::: Dataset

Lemma fresh_attempt_inv op :
  fresh_attempt op →
  is_ok (OperationKind_required_phases (op_operation_kind op) (op_release_class op)) = true →
  attempt_inv op.
Proof.
  intros (Hs&Hts&Hc&Hm&Hh) Hp.
  constructor; unfold effective_phase; rewrite ?Hs, ?Hts, ?Hc, ?Hm, ?Hh; try done.
  - intros plan Hplan i j q Hi Hj Hq. simpl in Hi. exfalso.
    plan_cases Hplan; destruct i as [|i]; try lia; index_cases i.
  - intros plan p _ Hp'. by apply phase_committed_nil in Hp'.
  - intros _ p Hp'. by apply phase_committed_nil in Hp'.
  - intros _. unfold code_rollback_pending, effective_phase. rewrite Hs. simpl.
    split_and!; try done; by left.
  - intros _. apply has_committed_mutation_false. rewrite Hts. intros p Hp'.
    by apply phase_committed_nil in Hp'.
Qed.

(** The number an attempt gets: the first one, or one more than the latest. *)
Definition next_number (db : ControlDb) (rid : Uuid) (number : Z) : Prop :=
  number = 1
  ∨ 1 < number ∧ ∃ a row, operation_attempts db !! a = Some row ∧ at_request_id row = rid
      ∧ at_attempt_number row = number - 1.

Section CreateAttempt.
Variables (uuids : NewUuids) (rid : Uuid) (new : NewOperation) (number : Z)
  (actor : OperationActor) (grant attestation : option EvidenceDigest) (seq : option Z) (t : Z)
  (db db' : ControlDb) (record : OperationRecord) (rq : RequestRow).
Hypothesis Hinv : db_inv db.
Hypothesis Hcreate : create_attempt uuids rid new number actor grant attestation seq t db
                     = Ok (record, db').
Hypothesis Hrq : deployment_requests db !! rid = Some rq.
Hypothesis Hmatch : requests_operation rq new.
Hypothesis Hplan :
  is_ok (OperationKind_required_phases (no_operation_kind new) (no_release_class new)) = true.
Hypothesis Hnumber : next_number db rid number.

Lemma create_attempt_Ok :
  ∃ row, db' = db <| operation_attempts := <[op_attempt_id record := row]> (operation_attempts db) |>
    ∧ operation_attempts db !! op_attempt_id record = None
    ∧ row_matches (op_attempt_id record) row record
    ∧ fresh_attempt record ∧ op_request_id record = rid ∧ op_attempt_number record = number
    ∧ ev_action_grant_digest (op_evidence record) = grant
    ∧ ev_source_sequence (op_evidence record) = seq
    ∧ op_project_id record = no_project_id new ∧ op_target_commit record = no_target_commit new
    ∧ op_operation_kind record = no_operation_kind new
    ∧ (∀ a row', operation_attempts db !! a = Some row' → at_request_id row' = rid →
         at_attempt_number row' ≠ number).
Proof using Hcreate Hplan JsonRoundTrip0.
  unfold create_attempt in Hcreate. pose proof Hcreate as Hc.
  apply tx_bind_Ok in Hc as (?&?&[_ ->]%lift_Ok&Hc).
  apply tx_bind_Ok in Hc as (json&?&[Hj%map_err_Ok ->]%lift_Ok&Hc).
  apply tx_bind_Ok in Hc as (?&db1&Hins&[-> ->]%tx_ok_Ok).
  unfold insert_attempt, ensure_tx in Hins. clear Hcreate. inv_ok. bool_prop.
  eexists. split; [done|]. simpl. split_and!; try done; [tauto|..].
  - constructor; try done; simpl; [by apply json_round_trip|].
    by apply fresh_attempt_inv.
  - match goal with Hx : _ = None ∧ row_exists _ _ = false |- _ => destruct Hx as [_ Hex] end.
    intros a row' Hrow' Hr. pose proof (row_exists_false _ _ Hex _ _ Hrow') as Hf. simpl in Hf.
    rewrite bool_decide_eq_true_2 in Hf by done. simpl in Hf. by apply Z.eqb_neq in Hf.
Qed.

Lemma create_attempt_inv :
  db_inv db' ∧ stored db' (op_attempt_id record) record
  ∧ controller_action_grants db' = controller_action_grants db
  ∧ transport_deliveries db' = transport_deliveries db.
Proof.
  destruct create_attempt_Ok as (row&Hdb&Hnone&Hm&Hfresh&Hr&Hn&_&_&Hp&Ht&Hk&Hun).
  set (aid := op_attempt_id record) in *.
  assert (∀ a op, stored db' a op → a = aid ∧ op = record ∨ a ≠ aid ∧ stored db a op) as Hst.
  { intros a op (row'&Hrow'&Hj). rewrite Hdb in Hrow'. simpl in Hrow'.
    apply lookup_insert_Some in Hrow' as [[<- <-]|[Hne Hrow']].
    - left. split; [done|]. pose proof (rm_json _ _ _ Hm). congruence.
    - right. split; [done|]. by exists row'. }
  assert (∀ a op, stored db a op → stored db' a op) as Hst'.
  { intros a op (row'&Hrow'&Hj). exists row'. rewrite Hdb. simpl.
    rewrite lookup_insert_ne; [done|]. intros <-. congruence. }
  split_and!; [|exists row; rewrite Hdb; simpl; rewrite lookup_insert_eq;
                split; [done|apply Hm]|by rewrite Hdb..].
  constructor.
  - intros a row'. rewrite Hdb. simpl. intros [[<- <-]|[_ Hrow']]%lookup_insert_Some; [by eexists|].
    by apply (di_rows _ Hinv).
  - intros a op Hop. assert (operation_transitions db' = operation_transitions db) as ->
      by (by rewrite Hdb).
    apply Hst in Hop as [[-> ->]|[_ Hop]]; [|by apply (di_log _ Hinv)].
    destruct Hfresh as (_&->&_). split; [done|]. intros s r Hs.
    destruct (di_log_owner _ Hinv _ _ _ Hs). congruence.
  - rewrite Hdb. simpl. intros a s r Hs. destruct (di_log_owner _ Hinv _ _ _ Hs) as [row' ?].
    rewrite lookup_insert_is_Some'. right. by eexists.
  - rewrite Hdb. simpl. intros a row' [[<- <-]|[Hne Hrow']]%lookup_insert_Some.
    + rewrite (rm_number _ _ _ Hm), Hn. destruct Hnumber as [?|(?&a2&row2&?&?&?)]; [by left|right].
      split; [done|]. exists a2, row2. rewrite lookup_insert_ne by congruence.
      rewrite (rm_request _ _ _ Hm). split_and!; congruence.
    + destruct (di_numbers _ Hinv _ _ Hrow') as [?|(?&a2&row2&?&?&?)]; [by left|right].
      split; [done|]. exists a2, row2. by rewrite lookup_insert_ne by congruence.
  - rewrite Hdb. simpl. intros a a' r1 r2 H1 H2 Hreq Hnum.
    pose proof (rm_request _ _ _ Hm). pose proof (rm_number _ _ _ Hm).
    apply lookup_insert_Some in H1 as [[<- <-]|[? H1]], H2 as [[<- <-]|[? H2]]; [done|..].
    + destruct (Hun _ _ H2); congruence.
    + destruct (Hun _ _ H1); congruence.
    + by eapply (di_unique _ Hinv).
  - intros a op Hop. assert (deployment_requests db' = deployment_requests db) as -> by (by rewrite Hdb).
    apply Hst in Hop as [[-> ->]|[_ Hop]]; [|by apply (di_request _ Hinv) in Hop].
    exists rq. rewrite Hr. split; [done|]. unfold request_of. by rewrite Hp, Ht, Hk.
  - rewrite Hdb. simpl. apply (di_request_unique _ Hinv).
  - intros n g. assert (controller_action_grants db' = controller_action_grants db) as ->
      by (by rewrite Hdb).
    intros Hg. destruct (di_grants _ Hinv _ _ Hg) as (op&?&?). exists op. eauto.
  - intros k d. assert (transport_deliveries db' = transport_deliveries db) as -> by (by rewrite Hdb).
    intros Hd. destruct (di_deliveries _ Hinv _ _ Hd) as (a&op&?&?). exists a, op. eauto.
Qed.
End CreateAttempt.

::::::

▸ Problem: From the entries above, write out only the lines starting at the line that holds "rewrite lookup_insert_is_Some'. right." and ending at the line that holds "split; [done|]. exists a2, row2. rewrite", keeping both and matching them exactly.

▸ Response for this exercise:
    rewrite lookup_insert_is_Some'. right. by eexists.
  - rewrite Hdb. simpl. intros a row' [[<- <-]|[Hne Hrow']]%lookup_insert_Some.
    + rewrite (rm_number _ _ _ Hm), Hn. destruct Hnumber as [?|(?&a2&row2&?&?&?)]; [by left|right].
      split; [done|]. exists a2, row2. rewrite lookup_insert_ne by congruence.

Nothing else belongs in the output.